Mental Health: How can you tell if you have Bipolar Disorder?
Written by Dr Adil Jawad for Doctify
Mental health is still a subject that is approached with caution and sometimes even fear. The greatest tool to combat this wariness is to make sure we’re informed and educated. And considering that approximately 1 in 4 people in the UK will experience a mental health problem each year, we should keep the conversation about mental health going however we can.
What is bipolar affective disorder?
People diagnosed with bipolar affective disorder will have severe mood swings. These usually last several weeks or months and are far beyond what most of us experience.
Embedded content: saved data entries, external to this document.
(* ===== verification/FsCommit.v ===== *)
(** * Commits

    Proofs about the commit of [FsStore.v]: what its writes stage, whose locks it may pass, and
    what it publishes. *)
From S2P Require Import Prelude Time Text Ids Hash FsValue FsDocPath FsSize FsDocument FsValidate FsFilter FsQuery FsSelect FsListing FsUsage FsHistory FsScope FsLedger FsLedgerWf FsTransaction FsRun FsStore FsPublish.
#[local] Set Warnings "-register-all".

(** ** What the writes of a commit make of a document *)

(** One write: what it leaves, or the stored document when it changes nothing. *)
Definition effect (time : LogicalInstant) (version : CommitVersion) (current : option Document) (w : Write) : option Document :=
  match apply_write w current time version with Ok (next, _) => if write_unchanged w current next then current else next | Err _ => current end.

(** The writes of a commit to one path, in order. *)
Definition writes_to (writes : list Write) (p : DocumentPath) : list Write := filter (fun w => op_path (op w) = p) writes.

Definition effects (time : LogicalInstant) (version : CommitVersion) (writes : list Write) (p : DocumentPath) (current : option Document) : option Document :=
  fold_left (effect time version) (writes_to writes p) current.

Lemma effects_snoc time version writes w p current :
  effects time version (writes ++ [w]) p current = if decide (op_path (op w) = p) then effect time version (effects time version writes p current) w else effects time version writes p current.
Proof.
  unfold effects, writes_to. rewrite filter_app, fold_left_app, filter_cons, filter_nil. by case_decide.
Qed.

(** ** Staging *)

Section staging.
Context (index_usage : LimitScope -> DocumentPath -> fields_map -> result unit FirestoreError) (delete_check : DocumentPath -> fields_map -> result unit FirestoreError).
Context (d : Documents) (scope : LimitScope) (time : LogicalInstant) (version : CommitVersion).

Abbreviation stage_write := (FsStore.stage_write index_usage delete_check d scope time version).

(** The working copy after the writes of a prefix of the commit. *)
Record staged_by (ws : list Write) (staged : gmap DocumentPath StagedDocument) : Prop := {
  sb_paths : forall p, is_Some (staged !! p) -> p ∈ map (fun w => op_path (op w)) ws;
  sb_current : forall p, document <$> s_current (stage_of d staged p) = effects time version ws p (get d p);
  sb_before : forall p, s_before (stage_of d staged p) = newest_of d p;
  sb_same : forall p, s_changed (stage_of d staged p) = false -> s_current (stage_of d staged p) = newest_of d p;
  sb_new : forall p r, s_changed (stage_of d staged p) = true -> s_current (stage_of d staged p) = Some r -> path (document r) = p /\ FsDocument.version (document r) = version /\ 0 <= logical_bytes r }.

Lemma newest_get p : document <$> newest_of d p = get d p.
Proof. done. Qed.

Lemma staged_nothing : staged_by [] ∅.
Proof.
  assert (Hs : forall p, stage_of d ∅ p = {| s_before := newest_of d p; s_current := newest_of d p; s_changed := false |}) by (intros p; unfold stage_of; by rewrite lookup_empty).
  split; intros p; rewrite ?Hs; try done. rewrite lookup_empty. by intros [].
Qed.

Lemma stage_insert staged p st q : stage_of d (<[p := st]> staged) q = if decide (q = p) then st else stage_of d staged q.
Proof. unfold stage_of. case_decide as H; [by rewrite H, lookup_insert_eq|by rewrite lookup_insert_ne]. Qed.

Lemma validated_nonneg doc size : validate_document doc scope = Ok size -> 0 <= size.
Proof.
  unfold validate_document. rewrite !r_do_Ok. intros (_ & _ & H). apply r_bind_Ok in H as (n & Hn & H). rewrite !r_do_Ok in H. destruct H as (_ & _ & [= <-]).
  unfold or_invalid in Hn. destruct (document_size_bytes (path doc) (fields doc)) as [k|] eqn:E; [|done]. injection Hn as ->. rewrite document_size_bytes_capped in E. apply capped_Ok in E as [-> _].
  unfold document_bytes. pose proof (path_bytes_nonneg (path doc)). pose proof (entries_nonneg (btree_map_iter (fields doc))). lia.
Qed.

Lemma applied_document w current time' version' next result doc : apply_write w current time' version' = Ok (next, result) -> next = Some doc -> is_verify w = false -> path doc = op_path (op w) /\ FsDocument.version doc = version' /\
  exists fs mask, op w = WSet (op_path (op w)) fs mask.
Proof.
  unfold apply_write, is_verify. destruct (op w) as [p fs mask|p|p]; [|by destruct (bool_decide _); [intros [= <- _]|]|done]. intros H -> _. apply r_bind_Ok in H as ([fs' results] & _ & [= <- _]). split_and!; [done|done|by eexists _, _].
Qed.

(** A write that the commit accepts, against the working copy. *)
Definition accepts (current : option Document) (w : Write) : Prop := check_precondition (precondition w) current (op_path (op w)) = Ok tt /\ exists next result, apply_write w current time version = Ok (next, result).

Lemma stage_write_spec ws staged results w staged' results' : staged_by ws staged -> stage_write (staged, results) w = Ok (staged', results') ->
  staged_by (ws ++ [w]) staged' /\ length results' = S (length results) /\ accepts (effects time version ws (op_path (op w)) (get d (op_path (op w)))) w.
Proof.
  intros [S1 S2 S3 S4 S5] H. unfold FsStore.stage_write in H. set (p := op_path (op w)) in *. set (stage := stage_of d staged p) in *. rewrite <- (S2 p). set (current := document <$> s_current stage) in *.
  destruct (check_precondition (precondition w) current p) as [[]|] eqn:Hpre; [|done].
  set (body := r_bind _ _) in H. destruct body as [[m rs]|] eqn:Hbody; [|done]. cbn [failing] in H. injection H as -> ->. subst body. apply r_do_Ok in Hbody as [_ H].
  apply r_bind_Ok in H as ([next result] & Happly & H). apply r_bind_Ok in H as (size & Hsize & H). injection H as <- <-. split_and!; [|rewrite length_app; cbn; lia|split; [done|by eexists _, _]].
  set (unchanged := write_unchanged w current next) in *. set (st := if unchanged then stage else _).
  assert (Heffect : document <$> s_current st = effect time version current w).
  { unfold effect. rewrite Happly. fold unchanged. subst st. destruct unchanged; [done|]. cbn. by destruct next. }
  split.
  - intros q. rewrite map_app, elem_of_app. destruct (decide (q = p)) as [->|Hne]; [intros _; right; by apply list_elem_of_singleton|]. rewrite lookup_insert_ne by done. intros Hq. left. by apply S1.
  - intros q. rewrite stage_insert, effects_snoc. fold p. destruct (decide (q = p)) as [->|Hne]; [rewrite decide_True by done; rewrite Heffect; by rewrite <- (S2 p)|]. rewrite decide_False by done. apply S2.
  - intros q. rewrite stage_insert. case_decide as Hq; [|apply S3]. subst q st. destruct unchanged; apply S3.
  - intros q. rewrite stage_insert. case_decide as Hq; [|apply S4]. subst q st. destruct unchanged; [apply S4|done].
  - intros q r. rewrite stage_insert. case_decide as Hq; [|apply S5]. subst q st. destruct unchanged eqn:Hu; [apply S5|]. cbn. intros _ Hr. apply fmap_Some in Hr as (doc & -> & ->). cbn.
    assert (Hv : is_verify w = false) by (subst unchanged; unfold write_unchanged in Hu; apply orb_false_iff in Hu as [Hv _]; exact Hv). destruct (applied_document w current time version (Some doc) result doc Happly eq_refl Hv) as (-> & -> & fs & mask & Hop).
    split_and!; [done|done|]. unfold check_next in Hsize. rewrite Hop in Hsize. apply r_bind_Ok in Hsize as (n & Hn & Hsize). apply r_do_Ok in Hsize as [_ [= <-]]. by apply (validated_nonneg doc).
Qed.

(** Every write of a commit is accepted against what the writes before it left of its document. *)
Fixpoint accepts_all (ws writes : list Write) : Prop :=
  match writes with [] => True | w :: writes => accepts (effects time version ws (op_path (op w)) (get d (op_path (op w)))) w /\ accepts_all (ws ++ [w]) writes end.

Lemma stage_fold_spec writes : forall ws staged results staged' results', staged_by ws staged -> r_fold stage_write writes (staged, results) = Ok (staged', results') ->
  staged_by (ws ++ writes) staged' /\ length results' = (length results + length writes)%nat /\ accepts_all ws writes.
Proof.
  induction writes as [|w writes IH]; intros ws staged results staged' results' Hs H.
  - injection H as <- <-. rewrite app_nil_r. split_and!; [done|cbn; lia|done].
  - cbn [r_fold] in H. apply r_bind_Ok in H as ([m rs] & H1 & H2). destruct (stage_write_spec _ _ _ _ _ _ Hs H1) as (A1 & A2 & A3). destruct (IH _ _ _ _ _ A1 H2) as (B1 & B2 & B3).
    rewrite <- app_assoc in B1. split_and!; [exact B1|cbn; lia|by split].
Qed.

Lemma stage_writes_spec writes staged results : FsStore.stage_writes index_usage delete_check d scope time version writes = Ok (staged, results) ->
  staged_by writes staged /\ length results = length writes /\ accepts_all [] writes.
Proof. intros H. by apply (stage_fold_spec writes [] ∅ [] staged results staged_nothing). Qed.

(** ** The staged changes *)

Lemma staged_changes_elem staged c : c ∈ staged_changes staged <-> exists st, staged !! change_path c = Some st /\ s_changed st = true /\ c.1.2 = s_before st /\ c.2 = s_current st.
Proof.
  unfold staged_changes. rewrite list_elem_of_omap. split.
  - intros ([p st] & Hp & Hc). destruct (s_changed st) eqn:Hch; [|done]. injection Hc as <-. exists st. rewrite elem_of_btree_map_iter in Hp. done.
  - intros (st & Hp & Hch & Hb & Ha). exists (change_path c, st). rewrite elem_of_btree_map_iter. split; [done|]. rewrite Hch, <- Hb, <- Ha. by destruct c as [[? ?] ?].
Qed.

Lemma staged_changes_nodup staged : NoDup (map change_path (staged_changes staged)).
Proof.
  assert (Hsub : forall l : list (DocumentPath * StagedDocument), sublist (map change_path (omap (fun '(p, stage) => if s_changed stage then Some (p, s_before stage, s_current stage) else None) l)) (map fst l)).
  { induction l as [|[p st] l IH]; [constructor|]. cbn [omap list_omap map]. destruct (s_changed st); cbn; [by constructor|by apply sublist_cons]. }
  eapply sublist_NoDup; [|apply Hsub]. rewrite btree_map_iter_keys. apply NoDup_btree_iter.
Qed.

Lemma staged_changes_ok writes staged : staged_by writes staged -> version = next_version d -> (forall w, w ∈ writes -> path_ok (op_path (op w))) -> staged_ok d (staged_changes staged).
Proof.
  intros [S1 S2 S3 S4 S5] Hv Hp. split; [apply staged_changes_nodup| |]; intros c (st & Hst & Hch & Hb & Ha)%staged_changes_elem; assert (Hof : stage_of d staged (change_path c) = st) by (unfold stage_of; by rewrite Hst).
  - assert (Hin : change_path c ∈ map (fun w => op_path (op w)) writes) by (apply S1; by exists st). apply list_elem_of_fmap in Hin as (w & -> & Hw). by apply Hp.
  - split; [by rewrite Hb, <- Hof, S3|]. intros r Hr. rewrite <- Hv. apply S5; [by rewrite Hof|]. by rewrite Hof, <- Ha.
Qed.

(** A path that no change names keeps its document; the others hold what their writes make. *)
Lemma staged_changes_final writes staged p : staged_by writes staged ->
  (forall c, c ∈ staged_changes staged -> change_path c = p -> document <$> c.2 = effects time version writes p (get d p)) /\ (p ∉ map change_path (staged_changes staged) -> get d p = effects time version writes p (get d p)).
Proof.
  intros [S1 S2 S3 S4 S5]. split.
  - intros c (st & Hst & Hch & Hb & Ha)%staged_changes_elem <-. rewrite <- S2, Ha. unfold stage_of. by rewrite Hst.
  - intros Hp. rewrite <- S2. destruct (s_changed (stage_of d staged p)) eqn:Hch; [|by rewrite S4]. destruct Hp. unfold stage_of in Hch. destruct (staged !! p) as [st|] eqn:Hst; [|done]. cbn in Hch.
    apply list_elem_of_fmap. exists (p, s_before st, s_current st). split; [done|]. apply staged_changes_elem. by exists st.
Qed.
End staging.

(** ** Locks *)

(** What a request may change of a transaction that stays open: whose requests wait on its behalf. *)
Definition same_reading (t t' : Transaction) : Prop := exists legacy owned, t' = set_waits legacy owned t.

Lemma same_reading_refl t : same_reading t t.
Proof. exists (waiting_to_commit t), (owned_commit_waits t). by destruct t. Qed.

Lemma same_reading_trans t1 t2 t3 : same_reading t1 t2 -> same_reading t2 t3 -> same_reading t1 t3.
Proof. intros (l1 & o1 & ->) (l2 & o2 & ->). by exists l2, o2. Qed.

(** A step of the ledger that opens nothing and keeps what the open transactions read. *)
Definition closes (l l' : Ledger) : Prop := same_ids l l' /\ forall id t', open l' id = Some t' -> exists t, open l id = Some t /\ same_reading t t'.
These are:
- Low or ‘depressive’ feelings of intense depression and despair
- High or ‘manic’ feelings of extreme happiness and elation
- Mixed – for example, a depressed mood with the restlessness and over-activity of a manic episode
Who is most likely to suffer from it?
Men and women are affected equally. It usually starts between the ages of 15 to 19 and it rarely starts after the age of 40. About 1 in every 100 adults has bipolar disorder at some point in their life.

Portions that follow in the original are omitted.